Согейр отвёл Ревущего в сторону на несколько метров за огромный серый валун.
Может быть, из любопытства, может быть, из страха, что принцесса что-нибудь натворит, легат поглядывал на неё из укрытия, но ничего особенного не замечал. Вечера спрыгнула с Велиборки и просто стояла у каменной двери. Около метра отделяло её от тела погибшего брата. Она ничего не делала, просто молча смотрела на камень.
Она стояла так долго, что Ревущий уже начал нервно мотать головой.
— Тихо-тихо, — шёпотом успокаивал его Согейр. — Мы скоро пойдём.
Но и его терпение уже было на исходе. Он тихо выехал к Вечере.
— Принцесса? — обратился к ней Согейр. — Нам пора идти. До Паденброга путь неблизкий, нужно ещё найти травы, чтобы Велиборка и Ревущий поели…
— Он не хотел идти на арену, — сказала она, не сводя глаз с обсидиановой двери. — Киран пошёл туда из-за Осе. Дядя считал, что два короля, струсивших перед своим быком, — слишком много для земли, где сильны традиции.
— Кирана бы никто не упрекнул, — ответил легат.
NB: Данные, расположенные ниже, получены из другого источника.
(** *** The title /update looks up *)

Lemma TrimPrefix_updateText (title token : string) :
  TrimPrefix (updateText title token) "/update " = title +:+ " " +:+ token.
Proof. reflexivity. Qed.

Lemma append_space_nonempty (a b : string) : a +:+ " " +:+ b <> "".
Proof. destruct a; discriminate. Qed.

Lemma allButLast_snoc (words : list string) (tok : string) :
  allButLast (words ++ [tok]) = words.
Proof.
  unfold allButLast. apply take_app_length'. rewrite length_app. cbn. lia.
Qed.

(** The parse of [title], a space and a token that [Atoi] reads as a
    non-negative number. *)
Lemma parseUpdate_title_token (title token : string) (episode : Z) :
  Atoi token = Some episode -> 0 <= episode ->
  Fields (title +:+ " " +:+ token) = Fields title ++ [token]
  /\ parseUpdate (title +:+ " " +:+ token)
     = match Fields title with
       | [] => Usage
       | words => Args (Join words " ") episode
       end.
Proof.
  intros HA Hge. destruct (Atoi_plain _ _ HA) as [Hp Hne].
  assert (HF : Fields (title +:+ " " +:+ token) = Fields title ++ [token])
    by (rewrite Fields_space, (Fields_plain _ Hp Hne); reflexivity).
  split; [exact HF|]. unfold parseUpdate.
  rewrite (eqb_false_of_neq _ _ (append_space_nonempty title token)), HF.
  destruct (Fields title) as [|w ws]; [reflexivity|].
  replace (length ((w :: ws) ++ [token]) <? 2)%nat with false
    by (symmetry; apply Nat.ltb_ge; rewrite length_app; cbn [length]; lia).
  rewrite last_snoc. cbn [mbind option_bind]. rewrite HA.
  replace (episode <? 0) with false by lia.
  rewrite allButLast_snoc. reflexivity.
Qed.

Lemma Fields_empty : Fields "" = [].
Proof. reflexivity. Qed.

(** C6, as the code has it: the argument of /update is split into fields at
    white space, the last field is the episode and the other fields, joined
    by single spaces, are the title that is looked up.  So for the text made
    of /update, a title, a space and an episode number, the title looked up
    is the given one exactly when the title is not empty and equals its own
    fields joined by single spaces.  A title that has words but is not of
    that form is looked up as its words joined by single spaces, which is
    another string; a title without a word (empty or blank) leaves a single
    field, and the usage reply is sent without a lookup. *)
Theorem update_parse_recovers_normalized_title (title : string) :
  (forall query t episode,
      parseUpdate query = Args t episode ->
      exists words token,
        Fields query = words ++ [token]
        /\ words <> []
        /\ Atoi token = Some episode
        /\ 0 <= episode
        /\ t = Join words " ")
  /\ (forall token episode,
        Atoi token = Some episode -> 0 <= episode ->
        let query := TrimPrefix (updateText title token) "/update " in
        Fields query = Fields title ++ [token]
        /\ (parseUpdate query = Args title episode <-> normalized title))
  /\ (forall episode,
        0 <= episode <= maxInt ->
        normalized title ->
        parseUpdate (TrimPrefix (updateText title (Itoa episode)) "/update ")
        = Args title episode)
  /\ (forall token episode,
        Atoi token = Some episode -> 0 <= episode ->
        let query := TrimPrefix (updateText title token) "/update " in
        parseUpdate query
        = match Fields title with
          | [] => Usage
          | words => Args (Join words " ") episode
          end)
  /\ (forall token episode,
        Atoi token = Some episode -> 0 <= episode ->
        Fields title <> [] -> ~ normalized title ->
        let query := TrimPrefix (updateText title token) "/update " in
        parseUpdate query = Args (Join (Fields title) " ") episode
        /\ Join (Fields title) " " <> title)
  /\ (forall env chatID w token episode,
        Atoi token = Some episode -> 0 <= episode ->
        let query := TrimPrefix (updateText title token) "/update " in
        (Fields title = [] ->
         handleUpdate env chatID query w
         = sendMessage chatID msgUpdateUsage w)
        /\ (Fields title <> [] ->
            find (matchesTitle chatID (Join (Fields title) " ")) (watched w)
            = None ->
            handleUpdate env chatID query w
            = sendMessage chatID msgNotInList w)).
Proof.
  assert (Hkey : forall token episode,
    Atoi token = Some episode -> 0 <= episode ->
    parseUpdate (TrimPrefix (updateText title token) "/update ")
    = match Fields title with
      | [] => Usage
      | words => Args (Join words " ") episode
      end).
  { intros token episode HA Hge. rewrite TrimPrefix_updateText.
    exact (proj2 (parseUpdate_title_token title token episode HA Hge)). }
  assert (Hmid : forall token episode,
    Atoi token = Some episode -> 0 <= episode ->
    let query := TrimPrefix (updateText title token) "/update " in
    Fields query = Fields title ++ [token]
    /\ (parseUpdate query = Args title episode <-> normalized title)).
  { intros token episode HA Hge query. subst query.
    rewrite TrimPrefix_updateText.
    destruct (parseUpdate_title_token title token episode HA Hge) as [HF HP].
    split; [exact HF|]. rewrite HP. unfold normalized.
    destruct (Fields title) as [|w ws] eqn:E.
    - split; [discriminate|]. intros [Hne HJ]. cbn in HJ. congruence.
    - split.
      + intros [= HJ]. split; [|exact HJ].
        intros ->. rewrite Fields_empty in E. discriminate.
      + intros [_ HJ]. rewrite HJ. reflexivity. }
  split; [|split; [exact Hmid|split; [|split; [exact Hkey|split]]]].
  - intros query t episode. unfold parseUpdate.
    destruct (String.eqb query ""); [discriminate|].
    destruct (length (Fields query) <? 2)%nat eqn:Hlen; [discriminate|].
    destruct (last (Fields query)) as [token|] eqn:Hlast; [|discriminate].
    cbn [mbind option_bind].
    destruct (Atoi token) as [n|] eqn:HA; [|discriminate].
    destruct (n <? 0) eqn:Hneg; [discriminate|].
    intros [= <- <-]. apply last_Some in Hlast as [words Hw].
    exists words, token. rewrite Hw, allButLast_snoc.
    repeat split; try assumption; [|lia].
    intros ->. rewrite Hw in Hlen. cbn in Hlen. discriminate.
  - intros episode Hrange Hnorm.
    apply (Hmid (Itoa episode) episode); [apply Atoi_Itoa, Hrange|lia|].
    exact Hnorm.
  - intros token episode HA Hge Hwords Hnot query. subst query.
    rewrite (Hkey token episode HA Hge).
    destruct (Fields title) as [|x xs] eqn:E; [congruence|].
    split; [reflexivity|]. intros HJ. apply Hnot.
    split; [|rewrite E; exact HJ].
    intros ->. rewrite Fields_empty in E. discriminate.
  - intros env chatID w token episode HA Hge query. subst query.
    unfold handleUpdate. rewrite (Hkey token episode HA Hge). split.
    + intros ->. reflexivity.
    + intros Hwords Hfind.
      destruct (Fields title) as [|x xs] eqn:E; [congruence|].
      unfold selectByTitle. rewrite Hfind.
      destruct (queryFails env); reflexivity.
Qed.

Lemma update_parse_recovers_normalized_title_witness :
  parseUpdate (TrimPrefix (updateText "Breaking Bad" (Itoa 7)) "/update ")
  = Args "Breaking Bad" 7.
Proof.
  destruct (update_parse_recovers_normalized_title "Breaking Bad")
    as (_ & _ & H & _).
  apply (H 7).
  - split; discriminate.
  - split; [discriminate|reflexivity].
Defined.

(** The title looked up for a stored title with two spaces in a row is not
    that title, and the row is reported as not found. *)
Lemma update_parse_collapses_spaces :
  parseUpdate (TrimPrefix (updateText "Breaking  Bad" (Itoa 7)) "/update ")
  = Args "Breaking Bad" 7
  /\ "Breaking Bad" <> "Breaking  Bad"
  /\ parseUpdate (TrimPrefix (updateText "Breaking  Bad" (Itoa 7)) "/update ")
     <> Args "Breaking  Bad" 7
  /\ dispatch sampleEnv 7 (updateText "Breaking  Bad" (Itoa 7))
              (mkWorld ∅ spacedTable [])
     = sendMessage 7 msgNotInList (mkWorld ∅ spacedTable []).
Proof. repeat split; try discriminate; reflexivity. Qed.


(** * Further properties of the handlers *)

(** ** What handling one message can do *)

Ltac states_leaf :=
  first [ left; reflexivity
        | right; right; reflexivity
        | right; left; eexists; split; [|split]; [| |reflexivity];
          [reflexivity|assumption] ].

Ltac rows_leaf :=
  first [ left; reflexivity
        | right; left; eexists; split; [|reflexivity]; reflexivity
        | right; right; do 2 eexists; reflexivity ].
— Как не упрекают Осе?! — Вечера обернулась, злая, как лиса, угодившая в капкан. — «Проклятый Тумтабард», «трусливый король» — или не так зовут моего дядю за его спиной? О, в каком мире ты живёшь, Согейр?! У Кирана выбора не было никогда! Он никогда не рвался на арену, что бы тебе ни говорили, что бы ни думал о своем сыне Осе! Он не хотел быть кирасиром, но Осе настолько труслив, что не смог найти в себе силы переступить через традиции и отправил раненого сына на арену. И о чём он только думал?! Киран мог бы встать во главе армии, будучи простым всадником, но традициям нужен был кирасир, и он уступил воле отца. У него с рождения была одна дорога — на арену, — и он по ней пошёл до конца.
На её губах горело: «И умер». Она задушила в себе слёзы.
Что-то сжалось в груди легата от жалости к Вечере, и он уже собирался сказать ей что-нибудь в утешение, как она взлетела на Велиборку с ловкостью опытной наездницы.
— Прочь! — выкрикнула она, едва не наскочив на Ревущего. — И, если кто-то спросит, — нас здесь не было. Ты понял?